Kerik D. Cox, Department of Plant Pathology and Plant-Microbe Biology, Barton Laboratory, New York State Agricultural Experiment Station, Cornell University, Geneva 14456; and
Ryan J. Deford, and
Janna L. Beckerman, Department of Botany and Plant Pathology, Purdue University, West Lafayette 47907
Management of brown rot of stone fruit relies upon the application of effective fungicides that may be compromised by the development of fungicide resistance. We evaluated fungicide resistance in the brown rot pathogen, Monilinia fructicola, using Alamar blue (AB) dye, or resazurin, a chromogenic substrate that can be used as an indicator of respiration, in a 96-well microtiter format.

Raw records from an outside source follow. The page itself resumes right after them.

(** * list-github-repos: the repository lister of [index.js]

    A shallow embedding of [GitHubRepoLister] (index.js): the chunked
    batch runner [processConcurrently], the commit enricher
    [getRepoCommitInfo], the listing [getUserRepos], [processRepositories]
    and [run], followed by the properties of the specification that
    concern them.

    Conventions of the embedding.
    - A JavaScript number used as an index or a count is a [Z].
    - A promise is represented by the way it eventually settles
      ([outcome]): fulfilled, rejected, or never settled.
    - Console output is a list of [console_line]; sequential [async] code
      lives in the writer-and-error monad [IO].
    - The Octokit client and the CSV writer are external: they are records
      of answers ([Octokit], [CsvWriter]), one answer per request.
    - A [for] loop whose termination depends on its arguments is run with
      fuel; [Running] is the status of a loop that has not finished. *)

From stdpp Require Import base list strings sorting pretty.
From Stdlib Require Import ZArith Lia Ascii.

Local Open Scope Z_scope.

(** ** JavaScript runtime *)

Module JS.

(** [Array.prototype.slice]: a negative bound counts from the end, every
  bound is clamped to [0 .. length]. *)
Definition slice_bound (len k : Z) : Z :=
if bool_decide (k < 0) then Z.max (len + k) 0 else Z.min k len.

Definition slice {A} (l : list A) (start stop : Z) : list A :=
let len := Z.of_nat (length l) in
let s := slice_bound len start in
let e := slice_bound len stop in
take (Z.to_nat (e - s)) (drop (Z.to_nat s) l).

(** [String.prototype.slice], on the characters of the string. *)
Definition str_slice (s : string) (start stop : Z) : string :=
String.string_of_list_ascii (slice (String.list_ascii_of_string s) start stop).

(** [s.replace(/[:.]/g, '-')]. *)
Definition is_colon_or_dot (c : ascii) : bool :=
bool_decide (c = ":"%char) || bool_decide (c = "."%char).

Fixpoint replace_colon_dot (s : string) : string :=
match s with
| EmptyString => EmptyString
| String c s' =>
    String (if is_colon_or_dot c then "-"%char else c) (replace_colon_dot s')
end.

(** A JavaScript string is held as the bytes of its UTF-8 form. ASCII
  text is text whose bytes are all below 128. *)
Fixpoint is_ascii_text (s : string) : bool :=
match s with
| EmptyString => true
| String c s' => bool_decide (nat_of_ascii c < 128)%nat && is_ascii_text s'
end.

(** Lowercasing of ASCII text: the letters A-Z move to a-z, every other
  character stays. This is what [String.prototype.toLowerCase] does on
  ASCII text; what it does on other text is decided by the Unicode tables
  of the engine, see [toLowerCase] below. *)
Definition lower_ascii (c : ascii) : ascii :=
let n := nat_of_ascii c in
if bool_decide (65 <= n <= 90)%nat then ascii_of_nat (n + 32) else c.

Fixpoint ascii_toLowerCase (s : string) : string :=
match s with
| EmptyString => EmptyString
| String c s' => String (lower_ascii c) (ascii_toLowerCase s')
end.

(** Truthiness of a possibly missing string: [undefined], [null] and the
  empty string are falsy. *)
Definition truthy (s : option string) : option string :=
match s with
| Some EmptyString => None
| _ => s
end.

(** Errors carry a message and, for HTTP errors, a status. *)
Record Error := mkError { message : string; status : option Z }.

(** The error of reading a property of [null] or [undefined]; it has no
    status. The wording of the message is the one of the engine of
    Node.js. *)
Definition TypeError (what : string) : Error :=
  mkError ("Cannot read properties of " +:+ what) None.

(** A value that is a string, [null] or [undefined]. *)
Inductive nullable :=
| Null
| Undefined
| Text (s : string).

(** How a promise settles. *)
Inductive outcome (A : Type) :=
| Fulfilled (value : A)
| Rejected (reason : Error)
| Pending.
Arguments Fulfilled {A} value.
Arguments Rejected {A} reason.
Arguments Pending {A}.

Inductive console_line :=
| Log (text : string)
| Warn (text : string)
| Err (text : string).

(** Sequential [async] code: what it printed, and how it settled. *)
Record IO (A : Type) := mkIO { console : list console_line; settled : outcome A }.
Arguments mkIO {A} console settled.
Arguments console {A} _.
Arguments settled {A} _.

Definition ret {A} (a : A) : IO A := mkIO [] (Fulfilled a).

Definition bind {A B} (m : IO A) (f : A → IO B) : IO B :=
match settled m with
| Fulfilled a => let r := f a in mkIO (console m ++ console r) (settled r)
| Rejected e => mkIO (console m) (Rejected e)
| Pending => mkIO (console m) Pending
end.

Definition throw {A} (e : Error) : IO A := mkIO [] (Rejected e).

(** [try { m } catch (error) { h error }] *)
Definition try_catch {A} (m : IO A) (h : Error → IO A) : IO A :=
match settled m with
| Rejected e => let r := h e in mkIO (console m ++ console r) (settled r)
| _ => m
end.

(** [await p] for an external promise [p]. *)
Definition await {A} (p : outcome A) : IO A := mkIO [] p.

Definition console_log (s : string) : IO unit := mkIO [Log s] (Fulfilled tt).
Definition console_warn (s : string) : IO unit := mkIO [Warn s] (Fulfilled tt).
Definition console_error (s : string) : IO unit := mkIO [Err s] (Fulfilled tt).

(** [Promise.all]: the values array has one slot per promise; a promise
  that fulfils writes its own slot, whenever it does so; the first
  rejection rejects the whole; the result is delivered once every slot
  is written. [order] lists the promises in the order in which they
  settle. *)
Fixpoint settle_all {A} (promises : list (outcome A)) (order : list nat)
  (values : list (option A)) : outcome (list A) :=
match order with
| [] =>
    match mapM id values with
    | Some vs => Fulfilled vs
    | None => Pending
    end
| k :: order' =>
    match promises !! k with
    | Some (Fulfilled v) => settle_all promises order' (<[k := Some v]> values)
    | Some (Rejected e) => Rejected e
    | Some Pending | None => settle_all promises order' values
    end
end.

Definition Promise_all {A} (promises : list (outcome A)) (order : list nat)
  : outcome (list A) :=
settle_all promises order (replicate (length promises) None).

End JS.

Import JS.

#[global] Instance IO_ret : MRet IO := @ret.
#[global] Instance IO_bind : MBind IO := λ A B f m, bind m f.

(** ** Constants of index.js *)

Definition FETCH_COMMIT_COUNT : bool := false.
Definition CONCURRENCY_LIMIT : Z := 10.

(** ** The batch runner: [processConcurrently] *)

(** What can be observed of a run: the chunk taken at each loop iteration,
    console lines, and for every call of the processor the moment it is
    made and the moment its promise settles. *)
Inductive event (A : Type) :=
| EChunk (i : Z) (batch : list A)
| EConsole (line : console_line)
| EInvoke (globalIndex : Z)
| ESettle (globalIndex : Z).
Arguments EChunk {A} i batch.
Arguments EConsole {A} line.
Arguments EInvoke {A} globalIndex.
Arguments ESettle {A} globalIndex.

Inductive run_status (B : Type) :=
| Returned (results : list B)
| Threw (reason : Error)
| Stuck
| Running.
Arguments Returned {B} results.
Arguments Threw {B} reason.
Arguments Stuck {B}.
Arguments Running {B}.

We compared the AB method to traditional mycelial growth assays for resistance screening using 10 isolates of M. fructicola that represented a range of sensitivities to fenbuconazole. Using traditional mycelial growth assays, isolate sensitivity ranged from 17.7 to 115.3% growth on medium amended with fenbuconazole at 0.03 μg/ml relative to that on nonamended medium. Concordant results between both assays were obtained (R2 = 0.9943, P < 0.0001), but the AB method provided results within 24 h, as opposed to the 3- to 5-day period required for mycelial growth assays. We found that sensitive isolates reduced AB less than resistant isolates in the presence of fungicide. Spore density influenced the reduction of AB by M. fructicola; spectrophotometric discrimination of fungicide sensitivity was best achieved at a density of 105 spores/ml.